NRW-SPD vollzieht späte Wende

Aus lokalen Protesten wird grenzüberschreitender Widerstand: Zunächst sind einige Dutzend Holländer mit ihren Rädern vor Ort, die sich über den sogenannten Kalkar-Pfennig ärgern, den sie wegen der niederländischen Beteiligung am Bau des "Schnellen Brüters" zahlen müssen. Später demonstrieren 20.000 Holländer, wie sich der Brüter-Gegner und ehemalige Lehrer Bruno Schmitz erinnert, "und auf der anderen Seite gab's nur eine Handvoll Deutsche." Nach diesem Ereignis kooperieren regionale Gruppen über Landesgrenzen hinweg. Bundesweit vernetzen sich Atomkraftgegner aus Wyhl, Grohnde und Brokdorf. Die Bürgerinitiative "Stop Kalkar" entsteht. Im September 1977 beteiligen sich rund 50.000 Menschen an der bis dahin größten Anti-AKW-Demo in der Bundesrepublik.

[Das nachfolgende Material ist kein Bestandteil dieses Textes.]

(** [Map::get], [contains_key] *)
Definition object_get (o : JsonObject) (field : string) : option JsonValue :=
  snd <$> find (λ e, eqb e.1 field) o.
Definition as_object (v : JsonValue) : option JsonObject :=
  match v with Object members => Some members | _ => None end.
Definition as_str (v : JsonValue) : option string := match v with Str text => Some text | _ => None end.
Definition as_u64 (v : JsonValue) : option Z := match v with Num n => n | _ => None end.
Definition as_bool (v : JsonValue) : option bool := match v with Bool b => Some b | _ => None end.

Definition object_of (v : JsonValue) : result PluginManagerError JsonObject :=
  ok_or (as_object v) InvalidPackage.

Definition required_string (o : JsonObject) (field : string) : result PluginManagerError string :=
  match (v ← object_get o field; as_str v) with
  | Some value => if str_is_empty value then Err InvalidPackage else Ok value
  | None => Err InvalidPackage
  end.

Definition validate_dependency_specification (value : string) : result PluginManagerError unit :=
  let value := trim value in
  let lowercase := to_ascii_lowercase value in
  if str_is_empty value
     || str_contains value "/"%char
     || str_contains value (chr 92)
     || contains_str value "://"
     || starts_with lowercase "file:"
     || starts_with lowercase "link:"
     || starts_with lowercase "git"
     || starts_with lowercase "github:"
     || starts_with lowercase "workspace:"
     || starts_with lowercase "http:"
     || starts_with lowercase "https:"
  then Err InvalidPackage
  else Ok tt.

(** The loop of [dependency_map], into an ordered map of the specifications. *)
Fixpoint dependency_entries (members : JsonObject) (normalized : gmap string string) :
    result PluginManagerError (gmap string string) :=
  match members with
  | [] => Ok normalized
  | (name, value) :: members =>
      if str_is_empty name then Err InvalidPackage
      else
        specification ← ok_or (as_str value) InvalidPackage;
        validate_dependency_specification specification;;
        dependency_entries members (<[name := specification]> normalized)
  end.
Definition dependency_map (o : JsonObject) (field : string) :
    result PluginManagerError (gmap string string) :=
  match object_get o field with
  | None => Ok ∅
  | Some value =>
      dependencies ← ok_or (as_object value) InvalidPackage;
      dependency_entries dependencies ∅
  end.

In den folgenden 14 Jahren schenken sich Anhänger wie Gegner nichts. Immer wieder kommt es zu Verzögerungen und Baustopps - wegen erhöhter Sicherheitsauflagen und fehlender Teilerrichtungsgenehmigungen. Zwar wird der Brüter 1985 fertiggestellt, doch nun verweigert die sozialdemokratische NRW-Landesregierung unter Ministerpräsident Johannes Rau die Betriebsgenehmigung. Das "Höllenfeuer" dürfe nicht entfacht werden, sagt SPD-Landtagsfraktionschef Friedhelm Farthmann - nachdem er zuvor in seiner Zeit als Minister auch für die Atomenergie zuständig war und mehrere Genehmigungen für den "Schnellen Brüter" erteilt hatte. Nach der Atom-Katastrophe in Tschernobyl im April 1986 dauert es noch fünf Jahre, bis das Projekt "SNR-300" offiziell beendet wird: Bundesforschungsminister Heinz Riesenhuber (CDU) verkündet 1991 das Aus für den "Schnellen Brüter" - zu unsicher, zu teuer. Statt der ursprünglich kalkulierten 940 Millionen D-Mark kostet er mindestens sieben Milliarden D-Mark. Vier Jahre später kauft ein niederländischer Unternehmer das Kraftwerk, das nie ans Netz gegangen ist, und wandelt es in einen Freizeitpark um.